Imagine Effect Saturday Night Live Would Have Had on the Civil War

I listened as someone passionately condemned the satirizing of the American presidential race.

Pressing home her point, she asked what effect Jay Leno, Saturday Night Live, Dave Letterman, et al, would have had in Civil War Days.

It brought to mind the most recent part of Doris Kearns Goodwin’s book, “Team of Rivals.”

Loaned to me by Donna Kurtz, the book is about Lincoln and his cabinet.

I’m not too far into the book, but Thursday while donating blood at the Heartland Blood Center in Crystal Lake, I read about William Seward’s family’s 1835 trip south of the Potomac River.

“…crossing into Virginia, the Sewards entered a world virtually unchanged since 1800…’our rough road conducted us…[past] low log-huts, the habitations of slaves…How deeply the curse of slavery is set upon this venerated and storied region of the old dominion.’”

He went on to compare is it only with France where 40 years of war and “whose population has been … decimat[ed] by the sword as much decayed as Virginia.”

“Slavery trapped a large portion of the Southern population,” Kearns writes, “preventing upward mobility…[and] the creation of a sizable middle class.”


Seward’s wife Frances “responded to the human plight of the enslaved.”

“We are told that we see slavery in its mildest form, [but] disguise thyself as thou wilt, still, slavery, thou are a bitter draught,” she writes her sister.

“One day Frances stopped the carriage to converse with an old blind slave woman, who was at work ‘turning the ponderous wheel of a machine,’ in a yard,” it says on page 78.

“The work was hard, but she had to do something, she (the old lady) explained, ‘and this is all I can do now, I am so old.’ When Frances asked about her family, she revealed that her husband and all her children had been sold long ago to different owners and she had never heard from any of them again.

“A few days afterward, the Sewards came across a group of slave children chained together on the road outside of Richmond. Henry Described the sorrowful scene:’

Ten naked little boys, between six and twelve years old, tied together, two and two, by their wrists, were all fastened to a long rope, and followed by a tall, gaunt white man, who, with his long lash, whipped up the sad and weary little procession, drove it to the horse-trough to drink, and thence to a shed, where they lay down on the ground and sobbed and moaned themselves to sleep.’

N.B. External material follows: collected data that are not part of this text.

(* ===== verification/Values.v ===== *)
(** JSON-shaped Python values: what tool arguments, schemas, checkpoint
    payloads and HTTP bodies are made of.  A [float] is its exact rational
    value (the infinities and NaN, which JSON does not have, are not values
    here); a [dict] keeps its insertion order. *)
From stdpp Require Import options.
From Stdlib Require Export QArith Qround Qminmax.
From S2P Require Import Prelude.
Close Scope Q_scope.

Inductive pyval : Type :=
  | PNone
  | PBool (b : bool)
  | PInt (z : Z)
  | PFloat (q : Q)
  | PStr (s : string)
  | PList (l : list pyval)
  | PDict (d : list (string * pyval)).

(** Induction with the hypothesis for every element of a list or dict. *)
Section pyval_ind.
Variable P : pyval → Prop.
Hypothesis HNone : P PNone.
Hypothesis HBool : ∀ b, P (PBool b).
Hypothesis HInt : ∀ z, P (PInt z).
Hypothesis HFloat : ∀ q, P (PFloat q).
Hypothesis HStr : ∀ s, P (PStr s).
Hypothesis HList : ∀ l, Forall P l → P (PList l).
Hypothesis HDict : ∀ d, Forall (λ kv, P kv.2) d → P (PDict d).

Fixpoint pyval_rect_nested (v : pyval) : P v :=
  match v with
  | PNone => HNone
  | PBool b => HBool b
  | PInt z => HInt z
  | PFloat q => HFloat q
  | PStr s => HStr s
  | PList l => HList l
      ((fix go l : Forall P l :=
        match l with
        | [] => Forall_nil_2 _
        | v :: l => Forall_cons_2 _ _ _ (pyval_rect_nested v) (go l)
        end) l)
  | PDict d => HDict d
      ((fix go d : Forall (λ kv, P kv.2) d :=
        match d with
        | [] => Forall_nil_2 _
        | kv :: d => Forall_cons_2 _ kv d (pyval_rect_nested kv.2) (go d)
        end) d)
  end.
End pyval_ind.

#[global] Instance Q_eq_dec_leibniz : EqDecision Q.
Proof. solve_decision. Defined.

#[global] Instance pyval_eq_dec : EqDecision pyval.
Proof.
  refine (fix go (v w : pyval) : {v = w} + {v ≠ w} :=
    match v, w with
    | PNone, PNone => left _
    | PBool a, PBool b => cast_if (decide (a = b))
    | PInt a, PInt b => cast_if (decide (a = b))
    | PFloat a, PFloat b => cast_if (decide (a = b))
    | PStr a, PStr b => cast_if (decide (a = b))
    | PList a, PList b =>
        cast_if ((fix lgo (a b : list pyval) : {a = b} + {a ≠ b} :=
          match a, b with
          | [], [] => left _
          | x :: a, y :: b => cast_if_and (go x y) (lgo a b)
          | _, _ => right _
          end) a b)
    | PDict a, PDict b =>
        cast_if ((fix dgo (a b : list (string * pyval)) : {a = b} + {a ≠ b} :=
          match a, b with
          | [], [] => left _
          | (k, x) :: a, (k', y) :: b =>
              cast_if_and3 (decide (k = k')) (go x y) (dgo a b)
          | _, _ => right _
          end) a b)
    | _, _ => right _
    end); try clear lgo; try clear dgo; clear go; abstract congruence.
Defined.

(** [bool(v)] *)
Definition py_truthy (v : pyval) : bool :=
  match v with
  | PNone => false
  | PBool b => b
  | PInt z => negb (z =? 0)%Z
  | PFloat q => negb (Qeq_bool q 0)
  | PStr s => negb (bool_decide (s = ""))
  | PList l => match l with [] => false | _ => true end
  | PDict d => match d with [] => false | _ => true end
  end.

(** The number a value stands for in comparisons: [True == 1 == 1.0]. *)
Definition py_num (v : pyval) : option Q :=
  match v with
  | PBool b => Some (if b then 1 else 0)%Q
  | PInt z => Some (inject_Z z)
  | PFloat q => Some q
  | _ => None
  end.

(** [v == w] *)
Fixpoint py_eqb (v w : pyval) {struct v} : bool :=
  match v, w with
  | PNone, PNone => true
  | PStr a, PStr b => bool_decide (a = b)
  | PList a, PList b =>
      (fix go a b :=
        match a, b with
        | [], [] => true
        | x :: a, y :: b => py_eqb x y && go a b
        | _, _ => false
        end) a b
  | PDict a, PDict b =>
      (length a =? length b) &&
      (fix go a :=
        match a with
        | [] => true
        | (k, x) :: a =>
            match dict_get b k with Some y => py_eqb x y | None => false end && go a
        end) a
  | _, _ =>
      match py_num v, py_num w with
      | Some p, Some q => Qeq_bool p q
      | _, _ => false
      end
  end.

(** [d.get(k)] on a value that [isinstance(_, dict)] *)
Definition py_get (v : pyval) (k : string) : option pyval :=
  match v with PDict d => dict_get d k | _ => None end.

Definition is_dict (v : pyval) : bool := match v with PDict _ => true | _ => false end.
Definition is_list (v : pyval) : bool := match v with PList _ => true | _ => false end.
Definition is_str (v : pyval) : bool := match v with PStr _ => true | _ => false end.

(** [value.get(part) if isinstance(value, dict) else None], part after part:
    once a part does not apply the value is [None] and the walk stops. *)
Fixpoint py_walk (v : pyval) (parts : list string) : pyval :=
  match parts with
  | [] => v
  | part :: parts =>
      match v with
      | PDict d => py_walk (default PNone (dict_get d part)) parts
      | _ => PNone
      end
  end.

(** [type(v).__name__] *)
Definition type_name (v : pyval) : string :=
  match v with
  | PNone => "NoneType" | PBool _ => "bool" | PInt _ => "int" | PFloat _ => "float"
  | PStr _ => "str" | PList _ => "list" | PDict _ => "dict"
  end.

Definition py_type_error (m : string) : exn := Exn TypeError m.
Definition attribute_error (m : string) : exn := Exn (OtherError "AttributeError") m.

(** [v.get(k)]: only dictionaries have it. *)
Definition attr_get (v : pyval) (k : string) : result (option pyval) :=
  match v with
  | PDict d => Ok (dict_get d k)
  | _ => Raise (attribute_error ("'" +:+ type_name v +:+ "' object has no attribute 'get'"))
  end.

(** The values a [for] loop over [v] takes. *)
Definition py_iter (v : pyval) : result (list pyval) :=
  match v with
  | PList l => Ok l
  | PDict d => Ok ((λ kv, PStr kv.1) <$> d)
  | PStr s => Ok ((λ c, PStr (String c "")) <$> String.list_ascii_of_string s)
  | _ => Raise (py_type_error ("'" +:+ type_name v +:+ "' object is not iterable"))
  end.

(** [s in t] on strings *)
Fixpoint py_substring (s t : string) : bool :=
  py_startswith t s ||
  match t with EmptyString => false | String _ t' => py_substring s t' end.

Lemma substring_app s t : py_substring s t = true → ∃ a b, t = a +:+ s +:+ b.
Proof.
  induction t as [|c t IH]; cbn [py_substring]; rewrite orb_true_iff; intros [H|H]; try (apply py_startswith_spec in H as [b ->]; by exists "", b); [done|].
  destruct (IH H) as (a & b & ->). by exists (String c a), b.
Qed.
Lemma app_substring a s b : py_substring s (a +:+ s +:+ b) = true.
Proof.
  induction a as [|c a IH].
  - change ("" +:+ s +:+ b) with (s +:+ b). destruct (s +:+ b) as [|c t] eqn:E; cbn [py_substring]; apply orb_true_iff; left; apply py_startswith_spec; exists b; by rewrite E.
  - change (String c a +:+ s +:+ b) with (String c (a +:+ s +:+ b)). cbn [py_substring]. by rewrite IH, orb_true_r.
Qed.

(** [x in v] *)
Definition py_in (x v : pyval) : result bool :=
  match v with
  | PList l => Ok (existsb (py_eqb x) l)
  | PDict d =>
      match x with
      | PStr k => Ok (negb (is_None (dict_get d k)))
      | PList _ | PDict _ => Raise (py_type_error ("unhashable type: '" +:+ type_name x +:+ "'"))
      | _ => Ok false
      end
  | PStr t =>
      match x with
      | PStr s => Ok (py_substring s t)
      | _ => Raise (py_type_error "'in <string>' requires string as left operand")
      end
  | _ => Raise (py_type_error ("argument of type '" +:+ type_name v +:+ "' is not iterable"))
  end.

(** [v < w] between a number and a value; text has no order with numbers. *)
Definition py_lt_num (v w : pyval) : result bool :=
  match py_num v, py_num w with
  | Some p, Some q => Ok (negb (Qle_bool q p))
  | _, _ => Raise (py_type_error "'<' not supported between these types")
  end.

(** [len(v)] of a string, list or dictionary. *)
Definition py_len (v : pyval) : Z :=
  match v with
  | PStr s => Z.of_nat (String.length s)
  | PList l => Z.of_nat (length l)
  | PDict d => Z.of_nat (length d)
  | _ => 0
  end.

Lemma py_eqb_str a b : py_eqb (PStr a) (PStr b) = bool_decide (a = b).
Proof. reflexivity. Qed.
(* ===== verification/Models.v ===== *)
(** The protocol models of [eap/protocol/models.py]: the records, the
    validators pydantic runs after construction, the scanners that find step
    references in argument values and branch conditions, and the dependency
    graph a macro must have.  Field bounds ([ge=], [gt=], [le=]) are the
    [validate_*_fields] definitions. *)
From stdpp Require Import options.
From S2P Require Import Prelude Graph Values.

(** ** Payloads *)

Record ToolErrorPayload := {
  error_type : string;
  message : string;
  err_step_id : string;
  err_tool_name : string;
  details : option pyval;
}.

Record StepApprovalCheckpoint := { required : bool; prompt : option string }.

Inductive StepApprovalDecisionType := APPROVE | REJECT.

#[global] Instance StepApprovalDecisionType_eq_dec : EqDecision StepApprovalDecisionType.
Proof. solve_decision. Defined.

Record StepApprovalDecision := {
  decision : StepApprovalDecisionType;
  reason : option string;
}.

(** [StepApprovalDecision.validate_reason] *)
Definition validate_reason (d : StepApprovalDecision) : result unit :=
  match decision d with
  | REJECT =>
      raise_if (match reason d with None => true | Some r => py_blank r end)
        (value_error "reject decisions require a non-empty reason")
  | APPROVE => Ok tt
  end.

Record BranchingRule := {
  condition : string;
  true_target_step_ids : list string;
  false_target_step_ids : list string;
  fallback_target_step_ids : list string;
  allow_early_exit : bool;
}.

(** [true_target_step_ids + false_target_step_ids + fallback_target_step_ids] *)
Definition all_targets (b : BranchingRule) : list string :=
  true_target_step_ids b ++ false_target_step_ids b ++ fallback_target_step_ids b.

Definition is_nil {A} (l : list A) : bool := match l with [] => true | _ => false end.

(** [BranchingRule.validate_branch_rule] *)
Definition validate_branch_rule (b : BranchingRule) : result unit :=
  _ ← raise_if (py_blank (condition b)) (value_error "branching condition cannot be empty");
  let has_targets := negb (is_nil (true_target_step_ids b)) ||
                     negb (is_nil (false_target_step_ids b)) ||
                     negb (is_nil (fallback_target_step_ids b)) in
  raise_if (negb has_targets && negb (allow_early_exit b))
    (value_error "branching rule requires at least one branch target or allow_early_exit=true").

Record ToolCall := {
  tool_name : string;
  arguments : list (string * pyval);
  step_id : string;
  branching : option BranchingRule;
  approval : option StepApprovalCheckpoint;
}.

(** [step.approval and step.approval.required] *)
Definition approval_required (s : ToolCall) : bool :=
  match approval s with Some a => required a | None => false end.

“The children had been purchase from different plantations that day and were on their way to be auctioned off at Richmond.”

“Frances could not endure to continue the journey:

‘Sick of slavery and the South, the evil effects constantly coming before me and marrying everything,’” she “begged her husband to cancel the rest of their tour.”

He did.

Now, imagine what Saturday night live might have done with these scenes of slavery and the visage of Abraham Lincoln in the early 1860’s.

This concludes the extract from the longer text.